Keempat, konflik mudik dengan tetek bengeknya. Mudik kalau bisa seminggu sebelum Lebaran. Biar lama di kampung. Padahal di kampung hanya sibuk selfie, jalan-jalan buat post Instagram dan chat dengan teman di WAG. Jangan lupa beli oleh-oleh dan jajan nanti sepanjang jalan saat mudik atau arus balik. Walau hati sebenarnya ingin mudik sesederhana mungkin. Hanya ingin berkunjung dan menjalin tali silaturahim. Melihat sanak famili yang jarang bertemu. Atau benar-benar ingin meminta maaf pada orangtua.
Kelima, konflik kunjung mengunjungi saat Lebaran. Lebaran masih jauh, tapi konflik batinnya bergejolak. Besok 2 hari Lebaran, akan pergi ke rumah saudara A/B/C. Padahal tahun lalu belum sempat ke rumah sanak famili D/E/F. Tapi uang dan ongkos kendaraan akan bertambah jika mau kunjungi G/H/I. Sedang lubuk hati sungguh ingin menghabiskan Lebaran nanti di rumah saja. Berkumpul dengan keluarga kecil. Jika ada yang datang silaturahim, disyukuri. Jika tidak tidak perlu merasa sungkan sendiri. Tak perlu gengsi dengan ketidakmampuan diri.

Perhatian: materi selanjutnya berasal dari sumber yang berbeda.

(** Spelling a resolved path succeeds only below the root. *)
Lemma spelling_ancestors_below r parts a :
  resolved (mkPath r parts) -> spelling_ancestors samefile root r (reverse parts) = Ok a ->
  exists l, mkPath r parts = joinpath root l.
Proof.
  revert a. induction parts as [|x parts IH] using rev_ind; intros a Hr;
    rewrite ?reverse_snoc, ?reverse_nil; cbn [spelling_ancestors];
    rewrite ?reverse_nil, ?reverse_cons, ?reverse_involutive, (fs_samefile fs _ Hr).
  all: case_bool_decide as He; [intros _; exists []; by rewrite joinpath_nil|].
  { done. }
  destruct (spelling_ancestors _ _ _ _) as [a'|] eqn:Ha; simpl; [|done]. intros _.
  assert (resolved (mkPath r parts)) as Hp by exact (fs_parent fs (mkPath r parts) x Hr).
  destruct (IH _ Hp eq_refl) as (l & Hl). exists (l ++ [x]).
  change (mkPath r (parts ++ [x])) with (joinpath (mkPath r parts) [x]).
  by rewrite Hl, joinpath_app.
Qed.

Lemma existing_resolved p q :
  existing p = Ok q -> exists l, q = joinpath root l /\ resolved q /\ is_present q = true.
Proof.
  unfold resolve_existing. destruct (realpath p) as [r|] eqn:Hp; simpl; [|done].
  destruct (fs_resolved fs _ _ Hp) as [Hr Hpr]. destruct r as [rr parts]. intros Hs.
  destruct (spelling_ancestors samefile root rr (reverse parts)) as [a|] eqn:Ha.
  - destruct (spelling_ancestors_below _ _ _ Hr Ha) as (l & Hl). rewrite Hl in *.
    rewrite resolved_spelling in Hs by done. simplify_eq. by exists l.
  - unfold filesystem_spelling in Hs. simpl in Hs. by rewrite Ha in Hs.
Qed.

(** A canonical target: a resolved directory or file below the root, and below it names
    none of which is present. *)
Definition settled (q : Path) : Prop :=
  exists l s, q = joinpath root (l ++ s) /\ resolved (joinpath root l) /\
    Forall proper_name (l ++ s) /\
    forall k, (0 < k <= length s)%nat -> is_present (joinpath root (l ++ take k s)) = false.

Lemma settled_present l : resolved (joinpath root l) -> Forall proper_name l -> settled (joinpath root l).
Proof.
  intros Hr Hl. exists l, []. rewrite app_nil_r. split_and!; [done..|]. simpl. lia.
Qed.

Lemma absent_child p l c : is_present (joinpath p l) = false -> is_present (joinpath p (l ++ [c])) = false.
Proof.
  intros Ha. destruct (is_present (joinpath p (l ++ [c]))) eqn:Hc; [|done].
  rewrite <- joinpath_app in Hc. apply (fs_child fs) in Hc. congruence.
Qed.

Lemma resolved_is_present l : resolved (joinpath root l) -> is_present (joinpath root l) = true.
Proof. intros Hr. by apply (fs_resolved fs _ _ Hr). Qed.

Lemma existing_settled p q : existing p = Ok q -> settled q.
Proof.
  intros He. destruct (existing_resolved _ _ He) as (l & -> & Hr & _).
  apply settled_present; [done|].
  destruct (existing_below path_exists path_is_symlink realpath samefile scandir (fs_names fs)
    root (fs_root_proper fs) _ _ He) as (l' & Hl & Hp).
  by apply joinpath_inj in Hl as ->.
Qed.

Lemma settled_parent q p :
  settled q -> require_inside root (path_parent q) = Ok p -> settled p.
Proof.
  intros (l & s & -> & Hr & Hp & Hs). destruct s as [|x s _] using rev_ind.
  - rewrite app_nil_r in *. destruct l as [|x l _] using rev_ind.
    + intros (-> & Hi)%require_inside_Ok. rewrite joinpath_nil in *.
      apply is_relative_to_iff in Hi as (_ & r & Hl). unfold path_parent in Hl. simpl in Hl.
      destruct (p_parts root) as [|y ys] eqn:Hparts using rev_ind.
      * unfold path_parent. rewrite Hparts. simpl. rewrite <- Hparts.
        rewrite path_eta. pose proof (settled_present []) as Hset. rewrite joinpath_nil in Hset.
        by apply Hset.
      * rewrite removelast_last in Hl. apply (f_equal length) in Hl.
        rewrite !length_app in Hl. simpl in Hl. lia.
    + rewrite path_parent_join. intros (-> & _)%require_inside_Ok.
      apply Forall_app in Hp as [Hp _]. apply settled_present; [|done]. by eapply resolved_parent.
  - rewrite app_assoc, path_parent_join. intros (-> & _)%require_inside_Ok.
    exists l, s. rewrite app_assoc in Hp. apply Forall_app in Hp as [Hp _]. split_and!; [done..|].
    intros k Hk. specialize (Hs k). rewrite take_app_le in Hs by lia. apply Hs.
    rewrite length_app. lia.
Qed.

Lemma settled_absent l s :
  (forall k, (0 < k <= length s)%nat -> is_present (joinpath root (l ++ take k s)) = false) ->
  s <> [] -> is_present (joinpath root (l ++ s)) = false.
Proof.
  intros Hs Hn. specialize (Hs (length s)). rewrite firstn_all in Hs. apply Hs.
  destruct s; simpl in *; [done|lia].
Qed.

Lemma extend_settled current c p :
  settled current -> parsed_component c -> extend current c = Ok p -> settled p.
Proof.
  intros Hc [Hk Hsl]. unfold extend_missing.
  repeat case_bool_decide; simpl; try (by intros [= <-]); try (by apply settled_parent).
  destruct (is_present (joinpath current [c])) eqn:Hpr.
  - destruct (resolve_existing _ _ _ _ _) as [q|] eqn:Hq; simpl; [|done].
    intros (-> & _)%require_inside_Ok. by eapply existing_settled.
  - intros (-> & _)%require_inside_Ok. destruct Hc as (l & s & -> & Hr & Hp & Hs).
    rewrite joinpath_app, <- app_assoc in *. exists l, (s ++ [c]). split_and!; [done..| |].
    + rewrite app_assoc. apply Forall_app. split; [done|]. constructor; [|done].
      by apply component_proper.
    + intros k Hkk. rewrite length_app in Hkk. simpl in Hkk.
      destruct (decide (k = length s + 1)%nat) as [->|].
      * by rewrite take_ge by (rewrite length_app; simpl; lia).
      * rewrite take_app_le by lia. apply Hs. lia.
Qed.

Lemma extend_all_settled suffix current p :
  settled current -> Forall parsed_component suffix -> extends_all current suffix = Ok p -> settled p.
Proof.
  revert current. induction suffix as [|c cs IH]; intros current Hc Hs; simpl; [by intros [= <-]|].
  apply Forall_cons in Hs as [Hp Hs]. destruct (extend current c) as [next|] eqn:He; simpl; [|done].
  apply IH; [|done]. by eapply extend_settled.
Qed.

Lemma resolve_any_settled candidate p :
  Forall parsed_component (p_parts candidate) -> resolve_any candidate = Ok p -> settled p.
Proof.
  intros Hc. unfold resolve_existing_or_missing. destruct (is_present candidate).
  { apply existing_settled. }
  destruct (nearest_ancestor _ _ _ _ _) as [[a s]|] eqn:Hn; simpl; [|done].
  destruct (existing a) as [q|] eqn:Hq; simpl; [|done].
  destruct (require_inside root q) as [q'|] eqn:Hi; simpl; [|done].
  apply require_inside_Ok in Hi as [-> _]. apply extend_all_settled; [by eapply existing_settled|].
  eapply nearest_ancestor_suffix; [exact Hn|by apply Forall_reverse|constructor].
Qed.

(** The walk up from an absent settled target stops at its resolved part. *)
Lemma nearest_settled l s suffix :
  is_present (joinpath root l) = true ->
  (forall k, (0 < k <= length s)%nat -> is_present (joinpath root (l ++ take k s)) = false) ->
  nearest_ancestor path_exists path_is_symlink (p_root root) (reverse (p_parts root ++ (l ++ s)))
    suffix = Ok (joinpath root l, s ++ suffix).
Proof.
  intros Hl. revert suffix. induction s as [|x s IH] using rev_ind; intros suffix Hs.
  - rewrite app_nil_r. simpl. destruct (reverse (p_parts root ++ l)) eqn:Hrev;
      cbn [nearest_ancestor]; rewrite <- Hrev, reverse_involutive;
      change (mkPath (p_root root) (p_parts root ++ l)) with (joinpath root l); by rewrite Hl.
  - rewrite (app_assoc l), reverse_joined. cbn [nearest_ancestor].
    rewrite reverse_cons, reverse_involutive, <- !app_assoc.
    change (mkPath (p_root root) (p_parts root ++ l ++ s ++ [x])) with (joinpath root (l ++ s ++ [x])).
    rewrite (settled_absent l (s ++ [x]) Hs) by (by destruct s).
    rewrite IH; [done|]. intros k Hk. specialize (Hs k).
    rewrite take_app_le in Hs by lia. apply Hs. rewrite length_app. simpl. lia.
Qed.

Lemma extend_absent l s t :
  resolved (joinpath root l) -> Forall proper_name t ->
  (forall k, (0 < k <= length (s ++ t))%nat ->
     is_present (joinpath root (l ++ take k (s ++ t))) = false) ->
  extends_all (joinpath root (l ++ s)) t = Ok (joinpath root (l ++ s ++ t)).
Proof.
  intros Hr. revert s. induction t as [|c t IH]; intros s Ht Hs; simpl; [by rewrite app_nil_r|].
  apply Forall_cons in Ht as [Hc Ht]. unfold extend_missing. destruct Hc as (H1 & H2 & H3 & H4).
  rewrite !bool_decide_false by done. simpl. rewrite joinpath_app, <- app_assoc.
  assert (is_present (joinpath root (l ++ s ++ [c])) = false) as ->.
  { specialize (Hs (S (length s))). rewrite take_app, take_ge in Hs by lia.
    replace (S (length s) - length s)%nat with 1%nat in Hs by lia. simpl in Hs. rewrite take_0 in Hs.
    apply Hs. rewrite length_app. simpl. lia. }
  unfold require_inside. rewrite is_relative_to_join. simpl.
  rewrite cons_middle, app_assoc in Hs. specialize (IH (s ++ [c]) Ht Hs).
  rewrite IH. by rewrite <- app_assoc.
Qed.

Lemma settled_resolves q : settled q -> resolve_any q = Ok q.
Proof.
  intros (l & s & -> & Hr & Hp & Hs). unfold resolve_existing_or_missing.
  destruct (decide (s = [])) as [->|Hn].
  - rewrite app_nil_r. rewrite resolved_is_present by done. by apply existing_of_resolved.
  - rewrite (settled_absent l s Hs Hn). cbn [p_root p_parts joinpath].
    rewrite nearest_settled by (done || by apply resolved_is_present). simpl.
    rewrite existing_of_resolved by done. simpl. unfold require_inside.
    rewrite is_relative_to_join. simpl. rewrite app_nil_r.
    pose proof (extend_absent l [] s Hr) as He. rewrite app_nil_r in He. apply He; [|done].
    by apply Forall_app in Hp as [_ ?].
Qed.

Lemma canonical_settled path id :
  canonical path = Ok id ->
  exists names, id = identity_of names /\ Forall proper_name names /\
    settled (joinpath root names).
Proof.
  unfold canonicalize. do 3 (case_match; [done|]). cbv zeta.
  assert (forall c, Forall parsed_component (p_parts c) ->
    (relative ← resolved_relative path_exists path_is_symlink realpath samefile scandir root c;
     mret (identity_of relative)) = Ok id ->
    exists names, id = identity_of names /\ Forall proper_name names /\
      settled (joinpath root names)) as Hgo.
  { intros c Hc. unfold resolved_relative.
    destruct (resolve_any c) as [p|] eqn:Hp; simpl; [|by case_match].
    destruct (relative_to p root) as [names|] eqn:Hr; simpl; [|by case_match].
    intros [= <-]. exists names. pose proof (resolve_any_settled _ _ Hc Hp) as Hs.
    assert (p = joinpath root names) as ->.
    { apply relative_to_Ok in Hr as [Hroot Hparts]. destruct p. simpl in *. by subst. }
    split_and!; [done| |done]. destruct Hs as (l & s & Hl & _ & Hn & _).
    by apply joinpath_inj in Hl as ->. }
  destruct (is_absolute (parse_path path)) eqn:Ha.
  - destruct (validate_absolute_parent_segments path root) as [[]|]; simpl; [|done].
    apply Hgo, parse_path_components.
  - destruct (validate_relative_parent_segments path) as [[]|]; simpl; [|done].
    apply Hgo. simpl. unfold path_parts. rewrite Ha. apply Forall_app.
    split; [|apply parse_path_components].
    eapply Forall_impl; [exact (fs_root_proper fs)|apply proper_parsed].
Qed.
End stability.

(** ** Properties *)

Lemma identity_parse names :
  Forall proper_name names -> parse_path (identity_of names) = mkPath EmptyString names.
Proof.
  intros Hn. destruct names as [|x l]; [done|]. by apply parse_join.
Qed.

Lemma proper_depth names : Forall proper_name names -> forall n, 0 <= sum_of step_depth (take n names).
Proof.
  intros Hn n. assert (Forall proper_name (take n names)) as Ht by (by apply Forall_take).
  induction Ht as [|x l (H1 & H2 & H3 & _) Hl IH]; simpl; [done|]. unfold step_depth at 1.
  rewrite !bool_decide_false by done. simpl. lia.
Qed.

Lemma identity_validates names :
  Forall proper_name names -> validate_relative_parent_segments (identity_of names) = Ok tt.
Proof.
  intros Hn. unfold validate_relative_parent_segments. destruct names as [|x l]; [done|].
  unfold identity_of. rewrite str_split_join; [|done|].
  - apply validate_segments_iff; [done|]. intros n. simpl. by apply proper_depth.
  - eapply Forall_impl; [exact Hn|]. by intros y (_ & _ & _ & ?).
Qed.

(** C28. Whatever the filesystem answers, a request that is given an identity is given a
    workspace-relative one without traversal: "." or proper names joined by slashes, which
    parse back to exactly those names; and a relative request some prefix of which climbs
    above the workspace never gets one. *)
Theorem canonical_identity_contained (path_exists path_is_symlink : Path -> bool)
    (realpath : Path -> result Path) (samefile : Path -> Path -> option bool)
    (scandir : Path -> option (list string)) (root : Path) (path id : string) :
  (forall p names n, scandir p = Some names -> n ∈ names -> proper_name n) ->
  Forall proper_name (p_parts root) ->
  canonicalize path_exists path_is_symlink realpath samefile scandir root path = Ok id ->
  (exists names, id = identity_of names /\ Forall proper_name names /\
     parse_path id = mkPath EmptyString names) /\
  (is_absolute (parse_path path) = false ->
   forall n, 0 <= sum_of step_depth (take n (str_split SLASH path))).
Proof.
  intros Hs Hr Hc.
  destruct (canonical_names _ _ _ _ _ Hs _ Hr _ _ Hc) as (names & -> & Hn & Hrel). split.
  - exists names. split_and!; [done..|]. by apply identity_parse.
  - intros Ha n. pose proof (Hrel Ha) as Hv. unfold validate_relative_parent_segments in Hv.
    by pose proof (proj1 (validate_segments_iff 0 _ ltac:(done)) Hv n).
Qed.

Keenam, konflik batin saat meninggalkan Ramadhan. Di satu sisi, Ramadhan usai berarti usai pula konsumsi berlebihan. Tidak ada lagi THR atau parcel usai Ramadhan nanti. Rutinitas banal bekerja kembali dilakukan. Walau di sisi yang seharusnya, Ramadhan usai patutnya hati bersedih. Karena tidak ada lagi bulan seistimewa Ramadhan. Dimana ibadah adalah langsung urusan Tuhan dengan manusia. Sepatutnya hati bersedih merindukan kesucian Ramadhan. Tapi logika akan merindu pola konsumsi ala Ramadhan.
Konflik batin 1-6 bisa dialami dirimu dan diriku kawan. Saya fikir, jarang orang yang hanya berat pada salah satu konflik saja.